■ **Problem details**: Write out, word for word, every line in the data below from the one containing "assert (d = 1)" to the one containing "unfold squeeze. simpl. f_equal.", both of them included.

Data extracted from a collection
........

Lemma chunks_singletons {X : Type} (xs : list X) :
  chunks (length xs) 1 xs = (λ x, [x]) <$> xs.
Proof. induction xs as [|x xs IH]; simpl; [done|]. by rewrite drop_0, IH. Qed.

Lemma size_of_squeeze (sh : list nat) : size_of (filter (λ d, d ≠ 1) sh) = size_of sh.
Proof.
  induction sh as [|d sh IH]; [done|].
  rewrite filter_cons. destruct (decide (d ≠ 1)) as [|Hd]; simpl; [by rewrite IH|].
  assert (d = 1) as -> by lia. rewrite IH. lia.
Qed.

Lemma wf_squeeze (a : ndarray) : wf_ndarray a → wf_ndarray (squeeze a).
Proof. unfold wf_ndarray, squeeze. simpl. by rewrite size_of_squeeze. Qed.

Lemma squeeze_idemp (a : ndarray) : squeeze (squeeze a) = squeeze a.
Proof.
  unfold squeeze. simpl. f_equal.
  induction (shape a) as [|d sh IH]; [done|].
  rewrite filter_cons. destruct (decide (d ≠ 1)); [|done].
  rewrite filter_cons. destruct (decide (d ≠ 1)); [|done]. by rewrite IH.
Qed.

(** The items of a well-formed 1-d array come out of the iteration one by
    one, as scalars. *)
Lemma iter_axis0_1d (a : ndarray) (n : nat) :
  shape a = [n] → wf_ndarray a →
  iter_axis0 a = Ok ((λ k, NdArray [] [k]) <$> data a).
Proof.
  unfold iter_axis0, wf_ndarray. intros -> Hwf. simpl in *.
  replace n with (length (data a)) by lia.
  rewrite chunks_singletons, <- list_fmap_compose. done.
Qed.

Lemma length_window (l : nat) (k : Z) : length (window l k) = l * 2.
Proof. unfold window, arange. rewrite length_seqZ. lia. Qed.

Lemma length_windows (l : nat) (ks : list Z) :
  length (concat (window l <$> ks)) = length ks * (l * 2).
Proof.
  induction ks as [|k ks IH]; csimpl; [done|].
  rewrite length_app, length_window, IH. lia.
Qed.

........

■ **Reply to the task**:
  assert (d = 1) as -> by lia. rewrite IH. lia.
Qed.

Lemma wf_squeeze (a : ndarray) : wf_ndarray a → wf_ndarray (squeeze a).
Proof. unfold wf_ndarray, squeeze. simpl. by rewrite size_of_squeeze. Qed.

Lemma squeeze_idemp (a : ndarray) : squeeze (squeeze a) = squeeze a.
Proof.
  unfold squeeze. simpl. f_equal.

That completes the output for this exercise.